─── Source material

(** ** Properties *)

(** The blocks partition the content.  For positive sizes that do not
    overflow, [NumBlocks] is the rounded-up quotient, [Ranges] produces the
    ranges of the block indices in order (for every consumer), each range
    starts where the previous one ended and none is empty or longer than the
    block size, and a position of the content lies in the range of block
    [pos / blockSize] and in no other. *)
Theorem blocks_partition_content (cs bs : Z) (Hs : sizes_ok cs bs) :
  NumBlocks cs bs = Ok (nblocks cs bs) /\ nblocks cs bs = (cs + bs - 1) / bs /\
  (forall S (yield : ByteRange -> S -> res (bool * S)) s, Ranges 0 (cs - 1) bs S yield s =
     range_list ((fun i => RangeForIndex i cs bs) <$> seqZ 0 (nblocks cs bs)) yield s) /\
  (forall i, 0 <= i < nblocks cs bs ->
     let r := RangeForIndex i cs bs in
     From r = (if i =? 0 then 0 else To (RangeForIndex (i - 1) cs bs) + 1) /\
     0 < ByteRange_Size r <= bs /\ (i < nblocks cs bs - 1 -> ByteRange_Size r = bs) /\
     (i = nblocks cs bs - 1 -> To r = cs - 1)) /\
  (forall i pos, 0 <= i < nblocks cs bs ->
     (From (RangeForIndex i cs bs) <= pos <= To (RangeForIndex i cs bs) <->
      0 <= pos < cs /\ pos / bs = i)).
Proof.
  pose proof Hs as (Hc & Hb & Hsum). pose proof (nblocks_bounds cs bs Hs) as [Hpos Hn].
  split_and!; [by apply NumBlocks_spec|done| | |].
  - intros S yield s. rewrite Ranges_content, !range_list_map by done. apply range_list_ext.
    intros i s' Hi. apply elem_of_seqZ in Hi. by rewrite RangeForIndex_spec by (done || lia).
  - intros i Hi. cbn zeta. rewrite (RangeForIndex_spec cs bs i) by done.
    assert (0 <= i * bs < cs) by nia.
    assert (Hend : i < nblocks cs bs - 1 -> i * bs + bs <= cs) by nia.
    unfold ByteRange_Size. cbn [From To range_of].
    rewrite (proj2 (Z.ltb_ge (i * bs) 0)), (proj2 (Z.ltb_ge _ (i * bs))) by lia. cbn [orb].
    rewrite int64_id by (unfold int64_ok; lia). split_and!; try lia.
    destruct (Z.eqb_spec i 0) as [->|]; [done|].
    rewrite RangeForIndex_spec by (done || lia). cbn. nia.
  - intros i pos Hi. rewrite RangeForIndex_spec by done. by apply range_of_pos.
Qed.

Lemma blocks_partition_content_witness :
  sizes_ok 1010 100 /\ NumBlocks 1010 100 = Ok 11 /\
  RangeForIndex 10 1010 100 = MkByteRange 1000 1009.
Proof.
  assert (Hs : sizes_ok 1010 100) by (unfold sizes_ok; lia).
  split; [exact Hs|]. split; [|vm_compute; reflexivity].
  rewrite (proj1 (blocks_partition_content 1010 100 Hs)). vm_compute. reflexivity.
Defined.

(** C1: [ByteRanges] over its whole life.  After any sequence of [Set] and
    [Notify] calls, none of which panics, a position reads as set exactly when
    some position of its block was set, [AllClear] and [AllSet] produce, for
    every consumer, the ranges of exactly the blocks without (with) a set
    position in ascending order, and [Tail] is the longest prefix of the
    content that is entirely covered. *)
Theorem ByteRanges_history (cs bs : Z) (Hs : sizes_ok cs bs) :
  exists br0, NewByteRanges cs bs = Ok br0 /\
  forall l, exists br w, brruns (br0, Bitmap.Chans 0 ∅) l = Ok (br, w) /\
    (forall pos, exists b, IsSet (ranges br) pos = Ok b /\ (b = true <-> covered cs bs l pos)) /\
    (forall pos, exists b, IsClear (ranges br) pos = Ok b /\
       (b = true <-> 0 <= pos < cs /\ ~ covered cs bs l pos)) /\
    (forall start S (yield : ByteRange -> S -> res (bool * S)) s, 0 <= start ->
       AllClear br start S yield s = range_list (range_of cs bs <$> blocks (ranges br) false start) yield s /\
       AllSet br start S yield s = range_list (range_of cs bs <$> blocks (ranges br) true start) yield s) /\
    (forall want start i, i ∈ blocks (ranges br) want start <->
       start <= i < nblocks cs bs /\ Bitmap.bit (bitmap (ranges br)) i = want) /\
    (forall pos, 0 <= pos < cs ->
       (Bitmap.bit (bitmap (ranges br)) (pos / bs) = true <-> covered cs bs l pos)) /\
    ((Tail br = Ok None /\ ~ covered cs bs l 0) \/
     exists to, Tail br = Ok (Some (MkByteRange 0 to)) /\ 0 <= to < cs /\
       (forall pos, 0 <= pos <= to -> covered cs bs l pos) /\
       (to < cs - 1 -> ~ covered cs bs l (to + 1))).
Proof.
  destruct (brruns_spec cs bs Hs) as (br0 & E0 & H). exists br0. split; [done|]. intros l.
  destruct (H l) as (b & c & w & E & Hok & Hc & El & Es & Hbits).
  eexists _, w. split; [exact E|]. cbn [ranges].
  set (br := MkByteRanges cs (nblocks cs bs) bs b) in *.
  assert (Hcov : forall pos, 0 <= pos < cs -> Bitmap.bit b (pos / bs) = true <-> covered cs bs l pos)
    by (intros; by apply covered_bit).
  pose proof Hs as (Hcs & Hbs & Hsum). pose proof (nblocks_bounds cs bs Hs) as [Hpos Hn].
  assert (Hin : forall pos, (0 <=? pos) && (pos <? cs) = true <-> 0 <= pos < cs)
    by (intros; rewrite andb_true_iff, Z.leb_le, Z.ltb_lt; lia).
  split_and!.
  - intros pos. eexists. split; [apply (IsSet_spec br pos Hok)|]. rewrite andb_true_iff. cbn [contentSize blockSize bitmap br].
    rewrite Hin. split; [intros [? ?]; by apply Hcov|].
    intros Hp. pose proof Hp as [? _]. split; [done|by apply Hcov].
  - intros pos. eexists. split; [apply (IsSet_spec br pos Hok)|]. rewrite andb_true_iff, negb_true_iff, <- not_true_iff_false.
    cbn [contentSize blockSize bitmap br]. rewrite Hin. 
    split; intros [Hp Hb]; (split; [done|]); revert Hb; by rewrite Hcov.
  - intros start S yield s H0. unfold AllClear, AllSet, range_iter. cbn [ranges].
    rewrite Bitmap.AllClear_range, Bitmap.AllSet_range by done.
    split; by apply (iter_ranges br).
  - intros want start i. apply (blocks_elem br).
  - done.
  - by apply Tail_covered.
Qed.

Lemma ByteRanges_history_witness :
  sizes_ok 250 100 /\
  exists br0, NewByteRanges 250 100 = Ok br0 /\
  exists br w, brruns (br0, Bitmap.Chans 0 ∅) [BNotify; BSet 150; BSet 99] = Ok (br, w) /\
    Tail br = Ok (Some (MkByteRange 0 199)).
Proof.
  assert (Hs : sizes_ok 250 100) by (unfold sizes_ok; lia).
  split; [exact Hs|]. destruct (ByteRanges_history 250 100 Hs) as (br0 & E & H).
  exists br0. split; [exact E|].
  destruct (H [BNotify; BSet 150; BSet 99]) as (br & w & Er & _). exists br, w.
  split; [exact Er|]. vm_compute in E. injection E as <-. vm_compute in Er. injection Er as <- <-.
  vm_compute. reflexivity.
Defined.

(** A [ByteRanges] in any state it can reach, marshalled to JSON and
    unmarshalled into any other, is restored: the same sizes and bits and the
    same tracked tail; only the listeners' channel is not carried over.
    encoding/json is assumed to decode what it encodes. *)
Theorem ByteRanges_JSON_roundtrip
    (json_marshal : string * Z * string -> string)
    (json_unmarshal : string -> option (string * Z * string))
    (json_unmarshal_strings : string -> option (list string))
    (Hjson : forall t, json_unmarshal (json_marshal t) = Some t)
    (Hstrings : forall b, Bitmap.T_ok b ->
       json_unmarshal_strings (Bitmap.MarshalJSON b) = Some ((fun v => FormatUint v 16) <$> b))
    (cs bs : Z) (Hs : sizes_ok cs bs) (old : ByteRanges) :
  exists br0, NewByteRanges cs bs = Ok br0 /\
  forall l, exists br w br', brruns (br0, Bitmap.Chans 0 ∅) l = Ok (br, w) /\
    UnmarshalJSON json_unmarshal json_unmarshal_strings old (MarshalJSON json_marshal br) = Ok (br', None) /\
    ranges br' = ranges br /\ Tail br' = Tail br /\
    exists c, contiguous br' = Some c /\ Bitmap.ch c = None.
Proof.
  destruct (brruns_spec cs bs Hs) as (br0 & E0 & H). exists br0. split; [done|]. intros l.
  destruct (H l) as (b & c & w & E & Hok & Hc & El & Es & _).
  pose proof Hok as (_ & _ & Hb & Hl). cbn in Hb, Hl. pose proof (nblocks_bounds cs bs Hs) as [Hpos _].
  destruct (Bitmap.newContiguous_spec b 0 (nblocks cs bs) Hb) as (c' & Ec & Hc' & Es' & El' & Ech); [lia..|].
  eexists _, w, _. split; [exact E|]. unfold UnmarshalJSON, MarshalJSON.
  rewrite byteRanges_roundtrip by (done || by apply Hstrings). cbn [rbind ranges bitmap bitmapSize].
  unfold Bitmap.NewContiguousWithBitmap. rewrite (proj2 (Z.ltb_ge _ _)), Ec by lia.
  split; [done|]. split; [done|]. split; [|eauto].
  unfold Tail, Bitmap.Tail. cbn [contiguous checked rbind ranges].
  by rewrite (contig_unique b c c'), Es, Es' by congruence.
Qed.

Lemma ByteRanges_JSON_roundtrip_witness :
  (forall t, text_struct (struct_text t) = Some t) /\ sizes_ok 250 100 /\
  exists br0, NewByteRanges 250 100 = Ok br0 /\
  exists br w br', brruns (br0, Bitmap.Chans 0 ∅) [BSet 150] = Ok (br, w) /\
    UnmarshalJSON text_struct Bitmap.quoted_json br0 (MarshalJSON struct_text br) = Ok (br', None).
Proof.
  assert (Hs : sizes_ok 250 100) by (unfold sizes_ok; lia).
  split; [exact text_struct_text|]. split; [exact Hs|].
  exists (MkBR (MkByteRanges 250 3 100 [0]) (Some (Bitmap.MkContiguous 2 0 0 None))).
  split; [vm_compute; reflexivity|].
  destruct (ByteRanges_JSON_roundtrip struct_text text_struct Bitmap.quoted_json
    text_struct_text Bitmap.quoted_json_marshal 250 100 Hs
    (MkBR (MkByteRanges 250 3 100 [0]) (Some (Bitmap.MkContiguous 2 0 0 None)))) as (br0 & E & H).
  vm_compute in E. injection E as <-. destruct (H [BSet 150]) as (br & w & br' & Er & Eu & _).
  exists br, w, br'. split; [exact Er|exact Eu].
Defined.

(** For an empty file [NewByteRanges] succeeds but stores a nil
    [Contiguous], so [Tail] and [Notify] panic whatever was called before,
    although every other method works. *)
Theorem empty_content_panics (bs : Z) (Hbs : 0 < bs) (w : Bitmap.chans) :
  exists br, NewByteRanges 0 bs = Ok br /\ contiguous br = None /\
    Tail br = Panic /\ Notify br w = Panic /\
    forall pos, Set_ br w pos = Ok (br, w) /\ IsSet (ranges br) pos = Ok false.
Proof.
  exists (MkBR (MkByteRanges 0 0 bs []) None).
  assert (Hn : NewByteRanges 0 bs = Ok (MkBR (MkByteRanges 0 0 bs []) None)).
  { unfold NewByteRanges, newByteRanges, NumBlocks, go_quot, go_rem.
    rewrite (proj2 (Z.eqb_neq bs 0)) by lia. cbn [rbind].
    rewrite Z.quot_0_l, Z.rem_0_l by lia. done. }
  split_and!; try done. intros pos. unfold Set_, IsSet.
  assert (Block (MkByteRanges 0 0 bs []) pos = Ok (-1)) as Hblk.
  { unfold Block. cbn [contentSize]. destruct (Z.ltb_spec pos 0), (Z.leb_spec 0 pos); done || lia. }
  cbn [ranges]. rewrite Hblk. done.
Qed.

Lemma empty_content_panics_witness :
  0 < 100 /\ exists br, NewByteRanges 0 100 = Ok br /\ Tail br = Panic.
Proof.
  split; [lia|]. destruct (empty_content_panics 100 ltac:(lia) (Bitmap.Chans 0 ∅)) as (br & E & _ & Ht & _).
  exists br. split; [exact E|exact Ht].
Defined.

──────

From the material above, retype precisely the lines between the line holding "block size, and" and the line holding "assert (0 <= i * bs < cs) by nia.", inclusive, and nothing beyond them.

    block size, and a position of the content lies in the range of block
    [pos / blockSize] and in no other. *)
Theorem blocks_partition_content (cs bs : Z) (Hs : sizes_ok cs bs) :
  NumBlocks cs bs = Ok (nblocks cs bs) /\ nblocks cs bs = (cs + bs - 1) / bs /\
  (forall S (yield : ByteRange -> S -> res (bool * S)) s, Ranges 0 (cs - 1) bs S yield s =
     range_list ((fun i => RangeForIndex i cs bs) <$> seqZ 0 (nblocks cs bs)) yield s) /\
  (forall i, 0 <= i < nblocks cs bs ->
     let r := RangeForIndex i cs bs in
     From r = (if i =? 0 then 0 else To (RangeForIndex (i - 1) cs bs) + 1) /\
     0 < ByteRange_Size r <= bs /\ (i < nblocks cs bs - 1 -> ByteRange_Size r = bs) /\
     (i = nblocks cs bs - 1 -> To r = cs - 1)) /\
  (forall i pos, 0 <= i < nblocks cs bs ->
     (From (RangeForIndex i cs bs) <= pos <= To (RangeForIndex i cs bs) <->
      0 <= pos < cs /\ pos / bs = i)).
Proof.
  pose proof Hs as (Hc & Hb & Hsum). pose proof (nblocks_bounds cs bs Hs) as [Hpos Hn].
  split_and!; [by apply NumBlocks_spec|done| | |].
  - intros S yield s. rewrite Ranges_content, !range_list_map by done. apply range_list_ext.
    intros i s' Hi. apply elem_of_seqZ in Hi. by rewrite RangeForIndex_spec by (done || lia).
  - intros i Hi. cbn zeta. rewrite (RangeForIndex_spec cs bs i) by done.
    assert (0 <= i * bs < cs) by nia.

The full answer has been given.